Biologie du développement Modifier

Un grand nombre de systèmes de régulation étudiés sont issus de la biologie du développement. Les exemples comprennent:

  • La colinéarité du groupe de gènes Hox avec leur structuration antéro-postérieure imbriquée
  • Génération de motifs de la main (chiffres - interchiffres) : le gradient de sonic hedgehog (facteur inducteur sécrété) à partir de la zone d'activité polarisante dans le membre, qui crée un gradient de Gli3 active, qui active Gremlin, qui inhibe les BMP également sécrétées dans le membre, entraîne la formation d'un schéma d'activité alterné à la suite de ce système de réaction-diffusion.
  • La somitogenèse est la création de segments (somites) à partir d'un tissu uniforme (mésoderme pré-somitique). Ils sont formés séquentiellement d'avant en arrière. Ceci est réalisé dans les amniotes éventuellement au moyen de deux gradients opposés, l'acide rétinoïque dans la partie antérieure (front d'onde) et Wnt et Fgf dans la partie postérieure, couplés à un motif oscillant (horloge de segmentation) composé de FGF + Notch et Wnt en antiphase. [38]
  • La détermination du sexe dans le soma d'une drosophile nécessite la détection du rapport entre les gènes autosomiques et les gènes codés par les chromosomes sexuels, ce qui entraîne la production d'un facteur d'épissage sans sexe chez les femmes, ce qui donne l'isoforme féminine du double sexe. [39]

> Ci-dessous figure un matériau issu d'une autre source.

(** The events that are calls of a renderer. *)
Definition is_call (e : event) : bool :=
  match e with
  | EvBinauralize _ _ _ _ _ | EvRenderBsdm _ _ _ _ => true
  | _ => false
  end.

(** A signal that [a[i, :] = v] can store in a row of [cols] samples. *)
Definition storable (cols : nat) (v : list Q) : Prop :=
  length v = cols ∨ length v = 1.

(** The protocol of a writer: render calls, then at most the warning of the
    normalizer, then at most one call of [wavfile.write].  A run either
    ends with an exception before the normalizer has returned, having
    given no warning and not called [wavfile.write]; or it has made all 360
    render calls, calls [wavfile.write] once, and ends as that call ends. *)
Definition writer_protocol (filename : string) (fs_arg : Z) (run : M unit)
    : Prop :=
  ∃ calls warns files,
    run.1 = calls ++ warns ++ files
    ∧ forallb is_call calls = true ∧ length calls ≤ 360
    ∧ (warns = [] ∨ warns = [EvWarn "Normalizing BRIRs"])
    ∧ ((warns = [] ∧ files = [] ∧ ∃ e, run.2 = inl e)
       ∨ (length calls = 360
          ∧ ∃ data,
              files = [EvWavfileWrite (wav_name filename) fs_arg data]
              ∧ run.2 = wavfile_outcome (wav_name filename) fs_arg data)).

End IO.

(** * Audio files: [load_audio] *)

(** What [sf.read] returns for a file: its samples, one-dimensional for a
    file of one channel and frames by channels otherwise. *)
Inductive sf_data : Type :=
| SfMono (data : list Q)
| SfFrames (frames channels : nat) (rows : list (list Q)).

(** What one file adds to [loaded_data]: the data itself when
    [data.ndim] is 1, and otherwise the rows of [data.T], one for each
    channel ([for c in data.T: loaded_data.append(c)]). *)
Definition sf_channels (data : sf_data) : list (list Q) :=
  match data with
  | SfMono data => [data]
  | SfFrames frames channels rows =>
      map (λ j, map (λ r, nth j r 0%Q) rows) (seq 0 channels)
  end.

(** Collaborators of [load_audio]: [sf.read] and the classes
    [sig.MonoSignal] and [sig.MultiSignal] with their constructors.
    [foreign] is what the collaborators raise; [load_audio] catches none
    of it. *)
Class AudioExternal : Type := {
  foreign : Type;
  sf_read : string → foreign + (sf_data * Z);
  MonoSignal : Type;
  MultiSignal : Type;
  sig_MonoSignal : list (list Q) → Z → foreign + MonoSignal;
  sig_MultiSignal : list (list Q) → Z → foreign + MultiSignal
}.

(** How a call ends that does not return: with an exception of the
    function's own, or with one of a collaborator, passed on as it is. *)
Inductive failure (F : Type) : Type :=
| Raised (e : exn)
| Passed (e : F).
Arguments Raised {F} e.
Arguments Passed {F} e.

(** [str(n)] for an integer. *)
Definition str (n : Z) : string := NilZero.string_of_int (Z.to_int n).

(** [l[0]] *)
Definition index0 {A} (l : list A) : exn + A :=
  match l with
  | x :: _ => inr x
  | [] => inl (IndexError "list index out of range")
  end.

(** [all(x == loaded_fs[0] for x in loaded_fs)]: the first element is read
    once for each element, so never for the empty list. *)
Definition all_equal_first (loaded_fs : list Z) : bool :=
  match loaded_fs with
  | [] => true
  | fs0 :: _ => forallb (λ x, x =? fs0)%Z loaded_fs
  end.

(** The sample rate [load_audio] hands to the signal: the rate asked for
    when it is the rate of the first file, the rate of the first file when
    none is asked for. *)
Definition checked_fs (fs : option Z) (loaded_fs : list Z) : exn + Z :=
  match fs with
  | Some fs =>
      match index0 loaded_fs with
      | inl e => inl e
      | inr fs0 =>
          if negb (fs =? fs0)%Z then
            inl (ValueError ("File: Found different fs:" ++ str fs0))
          else inr fs
      end
  | None => index0 loaded_fs
  end.

Section Audio.
Context `{Aud : AudioExternal}.

(** The loop of [load_audio] over the files, from the lists collected so
    far. *)
Fixpoint read_files (filenames : list string) (loaded_data : list (list Q))
    (loaded_fs : list Z) : foreign + (list (list Q) * list Z) :=
  match filenames with
  | [] => inr (loaded_data, loaded_fs)
  | file :: filenames' =>
      match sf_read file with
      | inl e => inl e
      | inr (data, fs_file) =>
          read_files filenames' (loaded_data ++ sf_channels data)
            (loaded_fs ++ [fs_file])
      end
  end.

Definition load_audio (filenames : string + list string) (fs : option Z)
    : failure foreign + (MonoSignal + MultiSignal) :=
  let filenames := match filenames with
                   | inl file => [file]
                   | inr files => files
                   end in
  match read_files filenames [] [] with
  | inl e => inl (Passed e)
  | inr (loaded_data, loaded_fs) =>
      if negb (all_equal_first loaded_fs) then inl (Raised AssertionError)
      else
        match checked_fs fs loaded_fs with
        | inl e => inl (Raised e)
        | inr fs =>
            if length loaded_data =? 1 then
              match sig_MonoSignal loaded_data fs with
              | inl e => inl (Passed e)
              | inr s => inr (inl s)
              end
            else
              match sig_MultiSignal loaded_data fs with
              | inl e => inl (Passed e)
              | inr s => inr (inr s)
              end
        end
  end.

End Audio.

(** * The SDM container: [load_sdm] *)

(** A double that may be NaN; [load_sdm] tests for it. *)
Inductive double : Type :=
| Num (q : Q)
| NaN.

(** A numpy array of such doubles: its shape and its samples in row-major
    order. *)
Record darray : Type := mkD {
  d_shape : list nat;
  d_data : list double
}.

(** [np.squeeze(a)] *)
Definition d_squeeze (a : darray) : darray :=
  mkD (filter (λ n, n ≠ 1) (d_shape a)) (d_data a).

(** [np.isnan(x)] *)
Definition isnan (x : double) : bool :=
  match x with
  | NaN => true
  | Num _ => false
  end.

(** [a[np.isnan(a)] = v] *)
Definition set_where_nan (a : darray) (v : Q) : darray :=
  mkD (d_shape a) (map (λ x, if isnan x then Num v else x) (d_data a)).

(** The dictionary [loadmat] returns for an SDM container, at the four
    keys [load_sdm] reads. *)
Record sdm_mat : Type := mkSdmMat {
  mat_h_ref : darray;
  mat_sdm_phi : darray;
  mat_sdm_theta : darray;
  mat_fs : Z
}.

Section Sdm.
Context `{Ext : External}.

(** [loadmat] on the SDM containers; [None] is [FileNotFoundError], which
    [load_sdm] does not catch. *)
Variable loadmat_sdm : string → option sdm_mat.

Definition load_sdm (filename : string) (init_nan : bool)
    : option (darray * darray * darray * Z) :=
  match loadmat_sdm filename with
  | None => None
  | Some mat =>
      let h := d_squeeze (mat_h_ref mat) in
      let sdm_phi := d_squeeze (mat_sdm_phi mat) in
      let sdm_theta := d_squeeze (mat_sdm_theta mat) in
      let '(sdm_phi, sdm_theta) :=
        if init_nan then
          (set_where_nan sdm_phi 0, set_where_nan sdm_theta (np_pi / 2))
        else (sdm_phi, sdm_theta) in
      let fs := mat_fs mat in
      Some (h, sdm_phi, sdm_theta, fs)
  end.

End Sdm.

(** * A concrete setting

    Collaborators small enough to run the writers on: four containers on
    disk, a grid that is the list of its direction pairs, and renderers
    that return constant signals of the convolution length, one value for
    each orientation and ear. *)
Module Demo.

(** Two grid positions, three samples for each, at 44100 Hz. *)
Definition hrtf : mat :=
  {| mat_hrir_l := Arr2 2 3 [[1#2; 1#4; 0]; [1#3; 0; 0]]%Q;
     mat_hrir_r := Arr2 2 3 [[1#4; 1#2; 0]; [0; 1#3; 0]]%Q;
     mat_SamplingRate := 44100;
     mat_azi := Arr2 1 2 [[0; 3#2]]%Q;
     mat_elev := Arr2 1 2 [[3#2; 3#2]]%Q |}.

(** Two grid positions with impulse responses of a single sample. *)
Definition hrtf_one_sample : mat :=
  {| mat_hrir_l := Arr2 2 1 [[1]; [1#2]]%Q;
     mat_hrir_r := Arr2 2 1 [[1#2]; [1]]%Q;
     mat_SamplingRate := 44100;
     mat_azi := Arr2 1 2 [[0; 3#2]]%Q;
     mat_elev := Arr2 1 2 [[3#2; 3#2]]%Q |}.

(** Two grid positions with impulse responses of no sample. *)
Definition hrtf_no_sample : mat :=
  {| mat_hrir_l := Arr2 2 0 [[]; []];
     mat_hrir_r := Arr2 2 0 [[]; []];
     mat_SamplingRate := 44100;
     mat_azi := Arr2 1 2 [[0; 3#2]]%Q;
     mat_elev := Arr2 1 2 [[3#2; 3#2]]%Q |}.

(** Two grid positions for the left ear and three for the right ear. *)
Definition hrtf_uneven : mat :=
  {| mat_hrir_l := Arr2 2 2 [[1; 0]; [0; 1]]%Q;
     mat_hrir_r := Arr2 3 2 [[1; 0]; [0; 1]; [1; 1]]%Q;
     mat_SamplingRate := 44100;
     mat_azi := Arr2 1 2 [[0; 3#2]]%Q;
     mat_elev := Arr2 1 2 [[3#2; 3#2]]%Q |}.

(** The default container for 44100 Hz is in place; the one for 48000 Hz
    is a copy of it, so its rate is not the one its name promises. *)
Definition disk (path : string) : option mat :=
  if String.eqb path "/opt/spaudiopy/../data/HRTF_default.mat" then Some hrtf
  else if String.eqb path "/opt/spaudiopy/../data/HRTF_default48k.mat" then Some hrtf
  else if String.eqb path "one_sample.mat" then Some hrtf_one_sample
  else if String.eqb path "no_sample.mat" then Some hrtf_no_sample
  else if String.eqb path "uneven.mat" then Some hrtf_uneven
  else None.

(** Two columns of the same length make a grid. *)
Definition data_frame (azi colat : ndarray) : exn + list (Q * Q) :=
  match azi, colat with
  | Arr1 a, Arr1 c =>
      if length a =? length c then inr (zip a c)
      else inl (ValueError "All arrays must be of the same length")
  | _, _ => inl (ValueError "If using all scalar values, you must pass an index")
  end.

Definition impulse_length (h : HRIRs (list (Q * Q))) : nat :=
  match shape (left h) with
  | [_; n] => n
  | _ => 0
  end.

Definition hull_render (_ : unit) (ls_irs : ndarray) (_ : Z)
    (orientation : Q * Q) (h : HRIRs (list (Q * Q))) : list Q * list Q :=
  let n := match shape ls_irs with [_; s] => s | _ => 0 end
           + impulse_length h - 1 in
  (replicate n orientation.1, replicate n (- orientation.1)%Q).

Definition room_render (sdm_p sdm_phi sdm_theta : list Q)
    (h : HRIRs (list (Q * Q))) : list Q * list Q :=
  let n := length sdm_p + impulse_length h - 1 in
  (replicate n (hd 0%Q sdm_phi), replicate n (hd 0%Q sdm_theta)).

(** The invariant of the design document: the two arrays have as many
    rows as the grid has positions. *)
Definition set_invariant (l r : list nat) (grid : list (Q * Q)) : bool :=
  match l, r with
  | gl :: _, gr :: _ => (gl =? gr) && (gl =? length grid)
  | _, _ => false
  end.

Régulation à la hausse et à la baisse Modifier

La régulation à la hausse est un processus qui se produit dans une cellule déclenché par un signal (provenant de l'intérieur ou de l'extérieur de la cellule), qui entraîne une expression accrue d'un ou plusieurs gènes et, par conséquent, la ou les protéines codées par ces gènes. Inversement, la régulation négative est un processus entraînant une diminution de l'expression des gènes et des protéines correspondantes.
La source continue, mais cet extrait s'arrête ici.